┌──

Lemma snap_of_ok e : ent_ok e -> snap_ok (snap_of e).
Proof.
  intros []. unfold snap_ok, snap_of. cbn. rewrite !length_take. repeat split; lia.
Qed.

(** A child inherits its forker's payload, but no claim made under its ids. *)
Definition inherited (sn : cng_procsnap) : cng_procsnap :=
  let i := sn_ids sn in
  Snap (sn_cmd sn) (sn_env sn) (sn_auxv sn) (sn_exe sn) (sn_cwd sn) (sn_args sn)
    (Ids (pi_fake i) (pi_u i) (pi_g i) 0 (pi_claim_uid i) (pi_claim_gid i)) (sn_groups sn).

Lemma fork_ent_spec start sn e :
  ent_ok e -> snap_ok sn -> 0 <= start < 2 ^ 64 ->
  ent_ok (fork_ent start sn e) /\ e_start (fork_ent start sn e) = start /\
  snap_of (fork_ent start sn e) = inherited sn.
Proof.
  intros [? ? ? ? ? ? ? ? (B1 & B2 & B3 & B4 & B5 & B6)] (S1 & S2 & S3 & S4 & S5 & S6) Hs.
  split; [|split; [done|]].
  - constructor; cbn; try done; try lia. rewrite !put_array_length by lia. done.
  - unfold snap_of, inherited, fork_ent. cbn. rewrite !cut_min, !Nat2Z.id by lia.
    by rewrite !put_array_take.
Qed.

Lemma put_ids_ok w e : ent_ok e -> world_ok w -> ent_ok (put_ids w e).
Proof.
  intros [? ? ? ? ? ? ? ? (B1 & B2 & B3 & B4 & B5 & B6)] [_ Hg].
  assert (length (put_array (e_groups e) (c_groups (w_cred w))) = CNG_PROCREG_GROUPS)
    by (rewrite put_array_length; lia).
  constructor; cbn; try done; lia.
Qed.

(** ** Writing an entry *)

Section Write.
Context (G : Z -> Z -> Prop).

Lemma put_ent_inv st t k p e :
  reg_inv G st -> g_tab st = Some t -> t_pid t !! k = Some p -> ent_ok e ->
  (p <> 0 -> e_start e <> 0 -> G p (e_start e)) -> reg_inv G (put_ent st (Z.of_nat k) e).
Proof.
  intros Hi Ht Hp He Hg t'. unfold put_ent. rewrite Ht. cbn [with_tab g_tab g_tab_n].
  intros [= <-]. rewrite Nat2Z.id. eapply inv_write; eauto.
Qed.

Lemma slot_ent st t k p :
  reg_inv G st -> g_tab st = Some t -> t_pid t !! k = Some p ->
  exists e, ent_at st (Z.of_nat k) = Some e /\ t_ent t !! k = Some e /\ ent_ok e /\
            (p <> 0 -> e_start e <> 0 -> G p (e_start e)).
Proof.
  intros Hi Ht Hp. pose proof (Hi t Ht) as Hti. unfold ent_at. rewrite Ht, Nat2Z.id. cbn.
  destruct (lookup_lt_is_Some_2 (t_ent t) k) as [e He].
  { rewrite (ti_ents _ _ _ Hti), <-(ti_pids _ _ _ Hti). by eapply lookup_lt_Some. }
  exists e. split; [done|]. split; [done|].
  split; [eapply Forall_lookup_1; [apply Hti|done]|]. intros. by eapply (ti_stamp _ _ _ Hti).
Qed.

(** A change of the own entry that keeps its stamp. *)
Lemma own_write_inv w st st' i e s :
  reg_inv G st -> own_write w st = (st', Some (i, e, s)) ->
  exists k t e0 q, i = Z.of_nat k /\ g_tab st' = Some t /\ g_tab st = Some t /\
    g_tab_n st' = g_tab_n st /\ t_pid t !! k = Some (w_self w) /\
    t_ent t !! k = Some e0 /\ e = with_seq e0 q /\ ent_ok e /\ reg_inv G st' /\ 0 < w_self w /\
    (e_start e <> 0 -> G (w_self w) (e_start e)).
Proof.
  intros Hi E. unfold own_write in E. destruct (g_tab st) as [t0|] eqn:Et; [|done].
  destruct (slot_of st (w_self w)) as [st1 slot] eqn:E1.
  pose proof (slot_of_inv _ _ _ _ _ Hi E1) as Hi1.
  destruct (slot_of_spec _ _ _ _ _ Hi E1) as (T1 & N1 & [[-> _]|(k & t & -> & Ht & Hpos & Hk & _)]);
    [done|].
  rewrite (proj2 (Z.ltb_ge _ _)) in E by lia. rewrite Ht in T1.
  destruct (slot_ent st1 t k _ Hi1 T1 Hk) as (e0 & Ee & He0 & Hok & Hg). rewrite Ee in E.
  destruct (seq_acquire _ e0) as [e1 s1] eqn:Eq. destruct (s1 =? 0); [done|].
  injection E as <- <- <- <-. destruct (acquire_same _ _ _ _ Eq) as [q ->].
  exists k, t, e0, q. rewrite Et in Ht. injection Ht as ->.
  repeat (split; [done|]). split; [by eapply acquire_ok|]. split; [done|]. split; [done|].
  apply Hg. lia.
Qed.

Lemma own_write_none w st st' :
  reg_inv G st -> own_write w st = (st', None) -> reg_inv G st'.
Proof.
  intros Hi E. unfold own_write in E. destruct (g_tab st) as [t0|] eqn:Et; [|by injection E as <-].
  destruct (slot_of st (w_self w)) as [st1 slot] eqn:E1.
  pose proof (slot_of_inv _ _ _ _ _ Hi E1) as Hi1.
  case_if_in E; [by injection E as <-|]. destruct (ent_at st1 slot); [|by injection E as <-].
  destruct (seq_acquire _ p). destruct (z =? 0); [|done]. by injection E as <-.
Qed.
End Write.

└──

- _WORK REQUEST_
Only the lines above that include the word "inherited" belong in the answer; copy each one.

- _ANSWER BOX_
Definition inherited (sn : cng_procsnap) : cng_procsnap :=
  snap_of (fork_ent start sn e) = inherited sn.
  - unfold snap_of, inherited, fork_ent. cbn. rewrite !cut_min, !Nat2Z.id by lia.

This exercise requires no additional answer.